According to the docket posted, on March 19, 2004, the Court entered the true copy of the Order issued from the Sixth Circuit Court of Appeals on March 15, granting the stipulation of the parties to voluntarily dismiss the notice of appeal.
As summarized by the Company’s FORM 10 – Q for the quarterly period ended July 27, 2002, the Company is party to previously disclosed securities litigation in the United States District Court for the Northern District of Ohio, Eastern Division and the Cuyahoga County, Ohio Court of Common Pleas. On March 27, 2002, the United
States District Court for the Northern District of Ohio, Eastern Division, granted the Company's motion to dismiss all claims against it and its officers and directors in BERNARD FIDEL, ET AL VS. OFFICEMAX, INC., ET AL., Case No.1:00CV2432 and the four related cases consolidated with the Fidel case (i.e., Case Nos. 1:00CV2558, 1:00CV2562, 1:00CV2606, and 1:00CV2720). The court thereby dismissed, in their entirety, these putative class action cases against the Company and certain of its officers and directors. Plaintiffs filed a motion requesting the court to reconsider its dismissal of these cases, which motion was denied by the court on July 26, 2002. On August 26, 2002, plaintiffs filed a notice of appeal of the court's July 26, 2002 order and the court's March 27, 2002 order.

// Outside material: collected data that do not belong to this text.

Lemma live_no_cut o e : live -> ~ cut (body_of o) e.
Proof. intros Hl [[]|(i & d & Hd & _)]. by rewrite Hl in Hd. Qed.

(** A copy of a sound source within a live context cannot fail. *)
Lemma no_failure {R} `{ReaderLaws R} (r : R) declared e :
  live -> (forall e, ~ cut r e) -> final r = Sentinel EOF ->
  (forall n, declared = Some n -> Z.of_nat (length (pending r)) = n) -> ~ copy_failure c r declared e.
Proof.
  intros Hl Hcut Hfin Hsz [Hx|[Hx|[Hx|Hx]]].
  - destruct Hx as (i & d & Hd & _). by rewrite Hl in Hd.
  - by eapply Hcut.
  - destruct Hx as [-> Hx]. done.
  - destruct Hx as (n & Hd & Hn & _). by rewrite (Hsz n Hd) in Hn.
Qed.

Lemma Put_succeeds {R} `{ReaderLaws R} fuel room key (r : R) opts now s k :
  live -> rvalid r -> (forall e, ~ cut r e) -> final r = Sentinel EOF ->
  (forall j, (0 < room j)%nat) -> (length (pending r) < fuel)%nat -> put_allowed key r opts s ->
  exists k', Put fuel room key r opts now s k =
    Some (Ok (stored_info key (pending r) opts now),
          <[key := mkObject (pending r) (stored_info key (pending r) opts now)]> s, k').
Proof.
  intros Hl Hv Hcut Hfin Hroom Hf Ha.
  destruct (Put_spec fuel room key r opts now s k Hv Hroom Hf) as (res & s' & k' & -> & Hres).
  destruct res as [info|e]; [destruct Hres as (_ & -> & ->); by eexists|].
  destruct Hres as [_ Hres]. destruct (Hres Ha) as (e' & _ & He'). exfalso.
  revert He'. apply no_failure; try done. apply Ha.
Qed.

(** Reading an opened object to its end. *)
Lemma Open_reads key s o k fuel room :
  live -> Problem key = None -> s !! key = Some o ->
  (forall j, (0 < room j)%nat) -> (length (odata o) < fuel)%nat ->
  exists body k1 k2, Open c key s k = (Ok (body, oinfo o), k1) /\
    ReadFrom fuel room 0 [] body k1 = Some (odata o, None, k2).
Proof.
  intros Hl Hk Ho Hroom Hf. unfold Open, get. rewrite (proj2 (ValidateKey_None key) Hk), Hl, Ho.
  destruct (ReadFrom_spec room fuel 0 [] (body_of o) (S k) Hroom (body_valid o) Hf)
    as (data & err & k' & HR & [(-> & -> & _)|(e & _ & Hne & [->|Hc])]); [|done|].
  - do 3 eexists. split; [done|]. exact HR.
  - exfalso. by eapply live_no_cut.
Qed.

(** What is put is read back: after an allowed Put of some bytes within a live context, Open
    of the key gives a stream of exactly those bytes with the metadata, size and content
    type given, and every other key is as it was. *)
Theorem Put_Open_roundtrip fuel room key data opts now s k :
  live -> (forall j, (MinRead <= room j)%nat) -> (length data < fuel)%nat ->
  put_allowed key (NewReader data) opts s ->
  exists info s' k1, Put fuel room key (NewReader data) opts now s k = Some (Ok info, s', k1) /\
    oMetadata info = Metadata opts /\ oSize info = Z.of_nat (length data) /\
    (ContentType opts <> [] -> oContentType info = ContentType opts) /\
    (exists body k2 k3, Open c key s' k1 = (Ok (body, info), k2) /\
       ReadFrom fuel room 0 [] body k2 = Some (data, None, k3)) /\
    forall key', key' <> key -> s' !! key' = s !! key'.
Proof.
  intros Hl Hroom Hf Ha.
  assert (forall j, (0 < room j)%nat) as Hroom' by (intros j; pose proof (Hroom j); unfold MinRead in *; lia).
  destruct (Put_succeeds fuel room key (NewReader data) opts now s k) as [k1 HP]; try done.
  { intros e []. }
  do 3 eexists. split; [exact HP|]. simpl. split; [done|]. split; [done|]. split.
  { intros Hne. by rewrite bool_decide_eq_false_2. }
  split.
  - apply (Open_reads key _ (mkObject data (stored_info key data opts now)) k1 fuel room Hl);
      [apply Ha | exact (lookup_insert_eq s key _) | done | done].
  - intros key' Hne. by apply (lookup_insert_ne s).
Qed.

(** The token of an in-process copy names its keys. *)
Lemma token_keys src dst :
  Problem src = None -> CutByte (TrimPrefix (fallbackToken ++ src ++ newline :: dst) fallbackToken) newline =
    Some (src, dst) /\ HasPrefix (fallbackToken ++ src ++ newline :: dst) fallbackToken = true.
Proof.
  intros Hs. split; [|apply HasPrefix_true; by eexists]. unfold TrimPrefix.
  rewrite (proj2 (strip_prefix_Some fallbackToken _ (src ++ newline :: dst)) eq_refl).
  apply CutByte_app. apply key_no_control; [done|]. by vm_compute.
Qed.

(** Publishing a prepared copy: the token made from two valid keys, whatever they contain,
    is read back as those keys, and Publish stores at a free destination the same bytes with
    the content type, metadata and ETag of the source, while for a destination already taken
    it changes nothing and fails with ErrExists. *)
Theorem publish_copies_once p src dst token fuel room now s k o :
  rtc store_step ∅ s -> live ->
  PreparePublish KBoundedWriter p src dst = Ok token -> s !! src = Some o ->
  (forall j, (MinRead <= room j)%nat) -> (length (odata o) < fuel)%nat ->
  exists res s' k', Publish fuel room token now s k = Some (res, s', k') /\
    match s !! dst with
    | Some _ => s' = s /\ exists e, res = Err e /\ Is e ErrExists = true
    | None => exists info, res = Ok info /\ s' = <[dst := mkObject (odata o) info]> s /\
        oContentType info = oContentType (oinfo o) /\ oMetadata info = oMetadata (oinfo o) /\
        oETag info = oETag (oinfo o)
    end.
Proof.
  intros Hs%reachable_store_wf Hl Htok Ho Hroom Hf.
  assert (forall j, (0 < room j)%nat) as Hroom' by (intros j; pose proof (Hroom j); unfold MinRead in *; lia).
  unfold PreparePublish, CheckOwnable in Htok.
  destruct (ValidateKey src) eqn:Es; [done|]. destruct (ValidateKey dst) eqn:Ed; [done|].
  assert (token = fallbackToken ++ src ++ newline :: dst) as -> by congruence. pose proof Es as Hsrc. apply ValidateKey_None in Es. apply ValidateKey_None in Ed.
  destruct (token_keys src dst Es) as [Hcut Hpre].
  destruct (Hs src o Ho) as (_ & _ & Hsz & Htag & Hct & Hopt).
  set (body := body_of o).
  assert (Publish fuel room (fallbackToken ++ src ++ newline :: dst) now s k =
          Put fuel room dst body (copy_options o) now s (S k)) as ->.
  { unfold StorageMemory.Publish. rewrite Hcut, Hpre. cbn [negb]. unfold Open, get. by rewrite Hsrc, Hl, Ho. }
  destruct (Put_spec fuel room dst body (copy_options o) now s (S k) (body_valid o) Hroom' Hf) as (res & s' & k' & HP & Hres).
  destruct (s !! dst) as [o'|] eqn:Edst.
  - exists res, s', k'. split; [done|]. unfold StorageMemory.Put in HP.
    destruct (prepare_spec fuel room dst body (copy_options o) now (S k) (body_valid o) Hroom' Hf) as (r1 & k1 & Hprep & Hr1).
    rewrite Hprep in HP. destruct r1 as [o1|e].
    + unfold commit in HP. rewrite Edst in HP. injection HP as <- <- <-. split; [done|].
      eexists. split; [done|]. apply Is_Wrap.
    + exfalso. rewrite ValidateKey_None in Hr1. destruct Hr1 as [?|[?|(e' & _ & He')]]; [done|done|].
      revert He'. apply no_failure; [done | intros; by apply live_no_cut | done|].
      simpl. intros n [= <-]. done.
  - destruct (Put_succeeds fuel room dst body (copy_options o) now s (S k)) as [k1 HP1]; try done.
    { intros e. by apply live_no_cut. }
    { repeat split; try done. simpl. intros n [= <-]. done. }
    do 3 eexists. split; [exact HP1|]. eexists. split; [done|]. split; [done|]. simpl. rewrite Htag.
    split; [|done]. by rewrite bool_decide_eq_false_2.
Qed.

(** ** Listing *)

Definition bytes_lt (a b : bytes) : Prop := bytes_le a b = true /\ a <> b.

Definition key_lt (a b : ObjectInfo) : Prop := bytes_lt (oKey a) (oKey b).

Lemma bytes_le_total a : forall b, bytes_le a b = true \/ bytes_le b a = true.
Proof.
  induction a as [|x a IH]; intros [|y b]; simpl; [by left..|by right|].
  rewrite !orb_true_iff, !andb_true_iff, !Z.ltb_lt, !Z.eqb_eq.
  destruct (Z.lt_total (code x) (code y)) as [?|[?|?]], (IH b); auto.
Qed.

Lemma bytes_le_trans a : forall b d, bytes_le a b = true -> bytes_le b d = true -> bytes_le a d = true.
Proof.
  induction a as [|x a IH]; intros [|y b] [|z d]; simpl; try done.
  rewrite !orb_true_iff, !andb_true_iff, !Z.ltb_lt, !Z.eqb_eq.
  intros [?|[? ?]] [?|[? ?]]; [left; lia..|]. right. split; [lia|]. by eapply IH.
Qed.

#[local] Instance info_le_total : Total info_le.
Proof. intros a b. apply bytes_le_total. Qed.

#[local] Instance info_le_trans : Transitive info_le.
Proof. intros a b d. apply bytes_le_trans. Qed.

(** Visiting with a function that only records sees the whole snapshot. *)
Lemma visit_records prefix infos acc k :
  live -> exists k', visit c prefix (fun i l => (None, l ++ [i])) infos acc k = (None, acc ++ infos, k').
Proof.
  intros Hl. revert acc k. induction infos as [|i infos IH]; intros acc k; simpl.
  - rewrite app_nil_r. by eexists.
  - rewrite Hl. destruct (IH (acc ++ [i]) (S k)) as [k' ->]. rewrite <- app_assoc. by eexists.
Qed.

Lemma snapshot_elem prefix s info :
  store_wf s ->
  info ∈ snapshot prefix s <->
  exists o, s !! oKey info = Some o /\ oinfo o = info /\ HasPrefix (oKey info) prefix = true.
Proof.
  intros Hwf. unfold snapshot. rewrite merge_sort_Permutation, list_elem_of_fmap. split.
  - intros ([key o] & -> & Hin). apply list_elem_of_filter in Hin as [Hp Hin].
    apply elem_of_map_to_list in Hin. destruct (Hwf key o Hin) as (_ & Hkey & _). simpl in *.
    exists o. by rewrite Hkey.
  - intros (o & Ho & <- & Hp). exists (oKey (oinfo o), o). split; [done|].
    apply list_elem_of_filter. split; [done|]. by apply elem_of_map_to_list.
Qed.

Lemma snapshot_keys_NoDup prefix s : store_wf s -> NoDup (oKey <$> snapshot prefix s).
Proof.
  intros Hwf. unfold snapshot. rewrite merge_sort_Permutation, <- list_fmap_compose.
  rewrite (list_fmap_ext _ fst).
  - eapply sublist_NoDup; [apply (NoDup_fst_map_to_list s) | apply fmap_sublist, sublist_filter].
  - intros i [key o] Hi. apply list_elem_of_lookup_2 in Hi. apply list_elem_of_filter in Hi as [_ Hin].
    apply elem_of_map_to_list in Hin. by destruct (Hwf key o Hin) as (_ & Hkey & _).
Qed.

Lemma sorted_strict infos :
  StronglySorted info_le infos -> NoDup (oKey <$> infos) -> StronglySorted key_lt infos.
Proof.
  induction 1 as [|i infos Hs IH Hall]; intros Hnd; [constructor|].
  apply NoDup_cons in Hnd as [Hni Hnd]. constructor; [by apply IH|].
  rewrite Forall_forall in Hall |- *. intros j Hj. split; [by apply Hall|].
  intros Heq. apply Hni. rewrite Heq. by apply list_elem_of_fmap_2.
Qed.

(** A listing is complete and ordered: List visits exactly the stored objects whose key
    starts with the prefix, each once, in strictly increasing byte order of their keys,
    whatever the order of the map. *)
Theorem List_enumerates prefix s k :
  rtc store_step ∅ s -> live ->
  exists infos k',
    ListObjects c prefix (fun i seen => (None, seen ++ [i])) s [] k = (None, infos, k') /\
    StronglySorted key_lt infos /\
    forall info, info ∈ infos <->
      exists o, s !! oKey info = Some o /\ oinfo o = info /\ HasPrefix (oKey info) prefix = true.
Proof.
  intros Hs%reachable_store_wf Hl. unfold ListObjects. rewrite Hl.
  destruct (visit_records prefix (snapshot prefix s) [] (S k) Hl) as [k' ->].
  do 2 eexists. split; [done|]. split; [|intros info; by apply snapshot_elem].
  apply sorted_strict; [apply StronglySorted_merge_sort; apply _ | by apply snapshot_keys_NoDup].
Qed.
End Facts.

(** ** A concrete store *)

Definition mime0 : bytes -> option bytes := Some.
Definition wire0 : bytes -> Z := fun v => Z.of_nat (length v).
Definition digest0 : bytes -> bytes := fun d => of_string "sha256-" ++ d.
Definition alive : context := fun _ => None.
Definition room0 : nat -> nat := fun _ => MinRead.
Definition report_key : bytes := of_string "reports/a.pdf".
Definition report : bytes := of_string "%PDF-1.7".
Definition report_options : PutOptions :=
  mkPutOptions (of_string "application/pdf") (Some 8)
    {[ of_string "filename" := of_string "a.pdf" ]} true.
Definition report_object : object :=
  mkObject report (stored_info digest0 report_key report report_options 7).

Lemma room0_ok j : (MinRead <= room0 j)%nat.
Proof. apply Nat.le_refl. Qed.

Lemma report_allowed s :
  s !! report_key = None ->
  put_allowed mime0 wire0 report_key (NewReader report) report_options s.
Proof.
  intros Hs. split; [by vm_compute|]. split; [by vm_compute|]. split; [by vm_compute|].
  split; [|done]. by intros n [= <-].
Qed.

Lemma report_reachable :
  rtc (store_step mime0 wire0 digest0 alive) ∅ {[ report_key := report_object ]}.
Proof.
  apply rtc_once. eapply (step_put _ _ _ _ _ bytesReader_laws 20 room0 report_key (NewReader report)
    report_options 7 _ 0); [done | intros j; pose proof (room0_ok j); unfold MinRead in *; lia | by vm_compute; lia|].
  vm_compute. reflexivity.
Qed.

The original complaint charges OfficeMax and certain of its officers and directors with violations of the Securities Exchange Act of 1934. OfficeMax operates a chain of several hundred discount office supply superstores or warehouses selling a broad range of office supply products, including computers. The complaint alleges that beginning on 3/2/99, when OfficeMax reported its 4thQ fiscal 1998 ("F98") results, OfficeMax, its Chairman and Chief Executive Officer and its Executive Vice President and Chief Financial Officer made false and misleading statements about the successful realignment of OfficeMax's business model, the strong performance and positive momentum of OfficeMax's Core Business Segment (which sold office supplies, furniture and business machines excluding computers) and the Core Business Segment's improving profitability due to its enlarged merchandise assortment and effective inventory management. These bullish representations and forecasts artificially inflated OfficeMax's stock to a Class Period high of $12-1/8 on 5/18/99 from $7-5/8 just before the Class Period began. But then, on 9/30/99, OfficeMax revealed that its 2ndH F99 and F00 financial results were going to be much worse than earlier forecast. OfficeMax's stock fell by over 32% in two days to $5, the largest two-day percentage price decline in OfficeMax's history as a public company, on trading volume of over 10 million shares, and then continued to fall to as low as $4-1/2 per share, its lowest price ever, a drop from which it has not recovered.